Crucially, despite the change in the law, you can still choose whether or not to be an organ donor. You should register your decision to donate, or not to donate, on the NHS Organ Donor Register and you should also talk to your family about your decision. If you decide not to donate, your decision will be respected.

Even with an opt out system, families are always consulted before organ donation takes place and faiths and beliefs will be taken into consideration. If you have discussed your decision with your family, they will have the comfort of knowing they are following your wishes, rather than the burden of trying to make a decision at a time of great distress.

While your wishes on organ donation can be recorded in your Will, this often doesn’t help as the contents of the Will may not be known when a decision needs to be made. They key is to talk to your family and record your decision on the Register.

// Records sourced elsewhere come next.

(** * agv_server.py: bridge between an AGV guide sensor and a SocketIO server

    A shallow embedding of [src/agv_server.py].  The program talks to three
    external collaborators (pyserial's port enumeration, a minimalmodbus
    [Instrument] and a python-socketio [Client]) and to the [logging]
    module.  Every call to one of them is recorded in a trace, and its
    answer is taken from an environment that may depend on everything that
    happened before.  Python exceptions are an explicit [Raise] outcome. *)

From stdpp Require Import base strings list gmap sorting pretty.

(** ** Python exceptions and outcomes *)

(** The exception classes the program can meet.  [LibraryError cls] stands
    for any exception class of a library that derives from [Exception]
    (serial.SerialException, minimalmodbus.NoResponseError,
    socketio.exceptions.ConnectionError, ...). *)
Inductive exn :=
| IndexError
| AttributeError
| SystemExit (code : Z)
| KeyboardInterrupt
| LibraryError (cls : string).

(** [isinstance(e, Exception)]: SystemExit and KeyboardInterrupt derive from
    BaseException only, so [except Exception] lets them through. *)
Definition is_Exception (e : exn) : bool :=
  match e with
  | SystemExit _ | KeyboardInterrupt => false
  | IndexError | AttributeError | LibraryError _ => true
  end.

Inductive outcome (A : Type) :=
| Return (a : A)
| Raise (e : exn).
Arguments Return {A} a.
Arguments Raise {A} e.

(** ** External calls, the environment and the world *)

(** An entry of [serial.tools.list_ports.comports()]: [p[0]] is the device
    identifier and [p[1]] its description. *)
Abbreviation port_info := (string * string)%type.

Inductive call :=
| Comports
| MmInstrument (port : string) (slaveaddress : Z)
| SetBaudrate (port : string) (baudrate : Z)
| ReadRegister (port : string) (slaveaddress registeraddress : Z)
| SerialClose (port : string)
| SioClient
| SioConnect (url : string)
| SioOn (event : string)
| SioEmit (event : string) (data : gmap string Z)
| SioWait
| StdoutWrite (levelno : Z) (message : string).

(** A trace entry: the call and the exception it raised, if any. *)
Abbreviation entry := (call * option exn)%type.

(** The environment answers each call from the history of the run. *)
Record Env := {
  raises : list entry → call → option exn;
  comports : list entry → list port_info;
  registers : list entry → Z → Z;
}.

Record World := {
  env : Env;
  trace : list entry;
}.

(** ** The monad of Python statements: world passing with exceptions *)

Definition M (A : Type) : Type := World → outcome A * World.

Global Instance M_ret : MRet M := λ A a w, (Return a, w).
Global Instance M_bind : MBind M := λ A B f m w,
  match m w with
  | (Return a, w') => f a w'
  | (Raise e, w') => (Raise e, w')
  end.

Definition raise {A} (e : exn) : M A := λ w, (Raise e, w).
(* ===== verification/_CoqProject ===== *)
-Q . S2P
Prelude.v
UtList.v
Strings.v
Frame.v
Wire.v
Filter.v
Timeout.v
Xap.v
Hub.v
MinIni.v
Float.v
Bsc.v
Urf.v
Termios.v
Serial.v
Livebox.v
Controller.v
RfLink.v
Server.v
ControllerProps.v
Startup.v
Queue.v
IServer.v
IServerProps.v
IServices.v
IServicesProps.v
Xively.v
CurrentCost.v
CurrentCostProps.v
Sms.v
SmsProps.v
Jsmn.v
Twitter.v
Tools.v
Mail.v
Calendar.v
WebClient.v
Pachube.v
Receiver.v
Options.v
(** Writing a node that is not in the chain leaves the chain alone. *)
Lemma is_ll_frame h p l a v : a ∉ l -> is_ll h p l -> is_ll (<[a := v]> h) p l.
Proof.
  revert p; induction l as [|b l IH]; intros p Ha; simpl; [done|].
  apply not_elem_of_cons in Ha as [Hb Ha].
  intros (-> & n & Hn & Hr). split; [done|]. exists n.
  rewrite lookup_insert_ne by done. eauto.
Qed.

Lemma is_ll_free h p l a : a ∉ l -> is_ll h p l -> is_ll (delete a h) p l.
Proof.
  revert p; induction l as [|b l IH]; intros p Ha; simpl; [done|].
  apply not_elem_of_cons in Ha as [Hb Ha].
  intros (-> & n & Hn & Hr). split; [done|]. exists n.
  rewrite lookup_delete_ne by done. eauto.
Qed.

Lemma LL_FOREACH_spec h p l fuel :
  is_ll h p l -> (length l < fuel)%nat -> LL_FOREACH fuel h p = Ok l.
Proof.
  revert p fuel; induction l as [|a l IH]; intros p [|f] H Hf; simpl in *; try lia.
  - by subst.
  - destruct H as (-> & n & Hn & Hr). simpl. rewrite Hn. simpl.
    rewrite (IH n f) by (auto; lia). done.
Qed.

Lemma LL_PREPEND_spec h head l add :
  is_ll h head l -> is_Some (h !! add) -> add ∉ l ->
  exists h', LL_PREPEND h head add = Ok (h', Some add) /\ is_ll h' (Some add) (add :: l).
Proof.
  intros Hl [v Hv] Hadd. unfold LL_PREPEND. simpl. rewrite Hv. simpl.
  eexists; split; [done|]. simpl. split; [done|]. exists head.
  rewrite lookup_insert_eq. split; [done|]. by apply is_ll_frame.
Qed.

(** The walk stops on the predecessor of [del]. *)
Lemma walk_to_found h l1 a del l2 p fuel :
  is_ll h p (l1 ++ a :: del :: l2) -> (length l1 < fuel)%nat ->
  walk_to fuel h p (Some del) = Ok (Some a).
Proof.
  revert p fuel; induction l1 as [|b l1 IH]; intros p [|f] Hl Hf; simpl in Hf; try lia.
  - simpl in *. destruct Hl as (-> & n & Hn & -> & m & Hm & _). simpl. rewrite Hn. simpl.
    by rewrite bool_decide_eq_true_2.
  - pose proof (is_ll_NoDup _ _ _ Hl) as Hnd.
    simpl in Hl. destruct Hl as (-> & n & Hn & Hr). simpl. rewrite Hn. simpl.
    destruct n as [c|].
    + destruct (bool_decide_reflect (Some c = Some del)) as [[= ->]|].
      * exfalso. apply NoDup_cons in Hnd as [_ Hnd].
        destruct l1 as [|d l1]; simpl in Hr; destruct Hr as ([= <-] & _);
          simpl in Hnd; apply NoDup_cons in Hnd as [Hnd _]; set_solver.
      * apply (IH (Some c) f); [done|lia].
    + exfalso. destruct l1; simpl in Hr; by destruct Hr.
Qed.

Lemma walk_to_last h l a del p fuel :
  is_ll h p (l ++ [a]) -> del ∉ tail (l ++ [a]) -> (length l < fuel)%nat ->
  walk_to fuel h p (Some del) = Ok (Some a) /\ walk_to fuel h p None = Ok (Some a).
Proof.
  revert p fuel; induction l as [|b l IH]; intros p [|f] Hl Hd Hf; simpl in Hf; try lia.
  - simpl in *. destruct Hl as (-> & n & Hn & ->). simpl. by rewrite Hn.
  - simpl in Hl, Hd. destruct Hl as (-> & n & Hn & Hr). simpl. rewrite Hn. simpl.
    assert (exists c, n = Some c /\ c <> del /\ del ∉ tail (l ++ [a])) as (c & -> & Hc & Ht).
    { destruct l as [|d l]; simpl in Hr, Hd |- *; destruct Hr as (-> & _);
        eexists; (split; [done|]); set_solver. }
    rewrite !bool_decide_eq_false_2 by congruence. apply IH; [done|done|lia].
Qed.

Lemma is_ll_set_tail h l a p l2 n :
  NoDup (l ++ [a]) -> is_ll h p (l ++ [a]) -> a ∉ l2 ->
  is_ll h n l2 -> is_ll (<[a := n]> h) p (l ++ a :: l2).
Proof.
  revert p; induction l as [|b l IH]; intros p Hnd Hl Ha H2; simpl in *.
  - destruct Hl as (-> & m & _ & _). split; [done|]. exists n.
    rewrite lookup_insert_eq. split; [done|]. by apply is_ll_frame.
  - destruct Hl as (-> & m & Hm & Hr). apply NoDup_cons in Hnd as [Hb Hnd].
    split; [done|]. exists m. rewrite lookup_insert_ne by set_solver. eauto.
Qed.

Lemma is_ll_split h p l1 a l2 :
  is_ll h p (l1 ++ a :: l2) -> exists n, h !! a = Some n /\ is_ll h n l2.
Proof.
  intros H. apply is_ll_suffix in H. simpl in H. naive_solver.
Qed.

(** Redirecting the [next] field of a node to another chain. *)
Lemma is_ll_relink h p l a l2 l3 n :
  is_ll h p (l ++ a :: l2) -> a ∉ l3 -> is_ll h n l3 ->
  is_ll (<[a := n]> h) p (l ++ a :: l3).
Proof.
  intros Hl. pose proof (is_ll_NoDup _ _ _ Hl) as Hnd.
  revert p Hl Hnd; induction l as [|b l IH]; intros p Hl Hnd Ha H3; simpl in *.
  - destruct Hl as (-> & m & _ & _). split; [done|]. exists n.
    rewrite lookup_insert_eq. split; [done|]. by apply is_ll_frame.
  - destruct Hl as (-> & m & Hm & Hr). apply NoDup_cons in Hnd as [Hb Hnd].
    split; [done|]. exists m. rewrite lookup_insert_ne by set_solver. eauto.
Qed.

Lemma LL_APPEND_spec h head l add fuel :
  is_ll h head l -> is_Some (h !! add) -> add ∉ l -> (length l < fuel)%nat ->
  exists h' head', LL_APPEND fuel h head add = Ok (h', head') /\ is_ll h' head' (l ++ [add]).
Proof.
  intros Hl [v Hv] Hadd Hf. unfold LL_APPEND. simpl. rewrite Hv. simpl.
  pose proof (is_ll_frame _ _ _ add None Hadd Hl) as Hl'.
  assert (Hn : is_ll (<[add := None]> h) (Some add) [add]).
  { simpl. split; [done|]. exists None. by rewrite lookup_insert_eq. }
  destruct l as [|a l _] using rev_ind.
  - simpl in Hl. subst head. eauto.
  - rewrite length_app in Hf. simpl in Hf.
    destruct (walk_to_last _ _ _ add _ fuel Hl') as [_ Hw]; [|lia|].
    { destruct l; set_solver. }
    destruct head as [hd|]; [|by destruct l; destruct Hl].
    rewrite Hw. simpl. destruct (is_ll_split _ _ _ _ _ Hl') as (n & -> & _). simpl.
    eexists _, _; split; [done|]. rewrite <- app_assoc. simpl.
    eapply is_ll_relink; [done|set_solver|done].
Qed.

Lemma LL_DELETE_absent h head l del fuel :
  is_ll h head l -> head <> None -> del ∉ l -> (length l <= fuel)%nat ->
  LL_DELETE fuel h head del = Ok (h, head).
Proof.
  intros Hl Hhd Hdel Hf. unfold LL_DELETE.
  destruct l as [|a l _] using rev_ind; [simpl in Hl; congruence|].
  rewrite bool_decide_eq_false_2.
  2: { intros ->. destruct l; simpl in Hl; destruct Hl as ([= ->] & _); set_solver. }
  rewrite length_app in Hf. simpl in Hf.
  destruct (walk_to_last _ _ _ del _ fuel Hl) as [-> _]; [|lia|].
  { destruct l; set_solver. }
  simpl. destruct (is_ll_split _ _ _ _ _ Hl) as (n & -> & ->). done.
Qed.

Lemma LL_DELETE_present h head l1 del l2 fuel :
  is_ll h head (l1 ++ del :: l2) -> (length l1 < fuel)%nat ->
  exists h' head', LL_DELETE fuel h head del = Ok (h', head') /\ is_ll h' head' (l1 ++ l2)
    /\ h' !! del = h !! del.
Proof.
  intros Hl Hf. unfold LL_DELETE. pose proof (is_ll_NoDup _ _ _ Hl) as Hnd.
  destruct (is_ll_split _ _ _ _ _ Hl) as (dn & Hdn & H2).
  destruct l1 as [|a l1 _] using rev_ind.
  - simpl in Hl. destruct Hl as (-> & _). rewrite bool_decide_eq_true_2 by done.
    simpl. rewrite Hdn. simpl. eauto.
  - rewrite bool_decide_eq_false_2.
    2: { intros ->. destruct l1; simpl in Hl, Hnd; destruct Hl as ([= ->] & _);
         apply NoDup_cons in Hnd as [Hnd _]; set_solver. }
    rewrite <- app_assoc in Hl, Hnd. simpl in Hl, Hnd.
    rewrite length_app in Hf. simpl in Hf.
    rewrite (walk_to_found _ _ _ _ _ _ _ Hl) by lia. simpl.
    destruct (is_ll_split _ _ _ _ _ Hl) as (n & Hn & Hd). rewrite Hn. simpl.
    simpl in Hd. destruct Hd as (-> & _). simpl. rewrite Hdn. simpl.
    eexists _, _; split; [done|]. apply NoDup_app in Hnd as (_ & _ & Hnd).
    apply NoDup_cons in Hnd as [Ha Hnd]. rewrite <- app_assoc. simpl. split.
    + eapply is_ll_relink; [done|set_solver|done].
    + rewrite lookup_insert_ne; set_solver.
Qed.

(** Deleting from an empty list dereferences NULL. *)
Lemma LL_DELETE_empty h del fuel : LL_DELETE (S fuel) h None del = Undef NullDeref.
Proof. reflexivity. Qed.

End Heap.

(** ** The operations on sequences of nodes *)

(** A node is a payload with the address [malloc] gave it. *)
Class Node (N : Type) := node_addr : N -> addr.

Module Lists.
Section Lists.
Context {N : Type} `{Node N}.
Implicit Types (l : list N) (a : addr).

Definition ll_prepend (x : N) l : list N := x :: l.
Definition ll_append (x : N) l : list N := l ++ [x].

Fixpoint ll_delete (a : addr) l : list N :=
  match l with
  | [] => []
  | x :: r => if bool_decide (node_addr x = a) then r else x :: ll_delete a r
  end.

(** [LL_SEARCH_SCALAR] and the hand-written search loops. *)
Fixpoint ll_search (p : N -> bool) l : option N :=
  match l with
  | [] => None
  | x :: r => if p x then Some x else ll_search p r
  end.

(** The node stored at an address, with the address of its successor. *)
Fixpoint ll_node (a : addr) l : option (N * ptr) :=
  match l with
  | [] => None
  | x :: r => if bool_decide (node_addr x = a) then Some (x, node_addr <$> head r) else ll_node a r
  end.

Definition ll_head l : ptr := node_addr <$> head l.

(** Apply a store through a pointer to the node at [a]. *)
Definition ll_update (a : addr) (f : N -> N) l : list N :=
  map (fun x => if bool_decide (node_addr x = a) then f x else x) l.

Definition ll_wf l : Prop := NoDup (map node_addr l).

Lemma ll_delete_notin a l : a ∉ map node_addr l -> ll_delete a l = l.
Proof.
  induction l as [|x l IH]; simpl; [done|]. intros Ha.
  apply not_elem_of_cons in Ha as [? ?]. rewrite bool_decide_eq_false_2 by congruence.
  f_equal; auto.
Qed.

Lemma ll_delete_app l1 x l2 :
  node_addr x ∉ map node_addr l1 -> ll_delete (node_addr x) (l1 ++ x :: l2) = l1 ++ l2.
Proof.
  induction l1 as [|y l1 IH]; simpl; intros Hx.
  - by rewrite bool_decide_eq_true_2.
  - apply not_elem_of_cons in Hx as [? ?]. rewrite bool_decide_eq_false_2 by congruence.
    f_equal; auto.
Qed.

Lemma ll_delete_filter a l : ll_wf l -> ll_delete a l = filter (fun x => node_addr x <> a) l.
Proof.
  unfold ll_wf. induction l as [|x l IH]; simpl; [done|]. intros Hnd.
  apply NoDup_cons in Hnd as [Hx Hnd]. rewrite filter_cons.
  destruct (bool_decide_reflect (node_addr x = a)) as [<-|Hne].
  - rewrite decide_False by (intros Hf; by apply Hf). rewrite <- IH by done.
    by rewrite ll_delete_notin.
  - rewrite decide_True by done. f_equal; auto.
Qed.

You can change your mind at any time. If you do, the same applies: tell your family and record your new decision on the Register.

Organ donation will not affect a funeral, and the funeral can take place in the usual way. It is a good idea to think about recording funeral wishes in a Will. A Will can include a request for burial or cremation and perhaps further funeral wishes e.g. whether there is to be a church service, where ashes are to be interred, whether there is a reserved burial plot. Sometimes a side letter, which can be held with the Will, is used to record funeral wishes. Again, the key is to record your wishes and also to talk to your family about what you want. It may not be an easy conversation, but in the event of your death it will be a great comfort to them to know they are carrying out your wishes.

It has never been more important to keep your affairs up to date. Perhaps take this opportunity to record your decision on organ donation and also to review your Will to ensure it reflects your current wishes.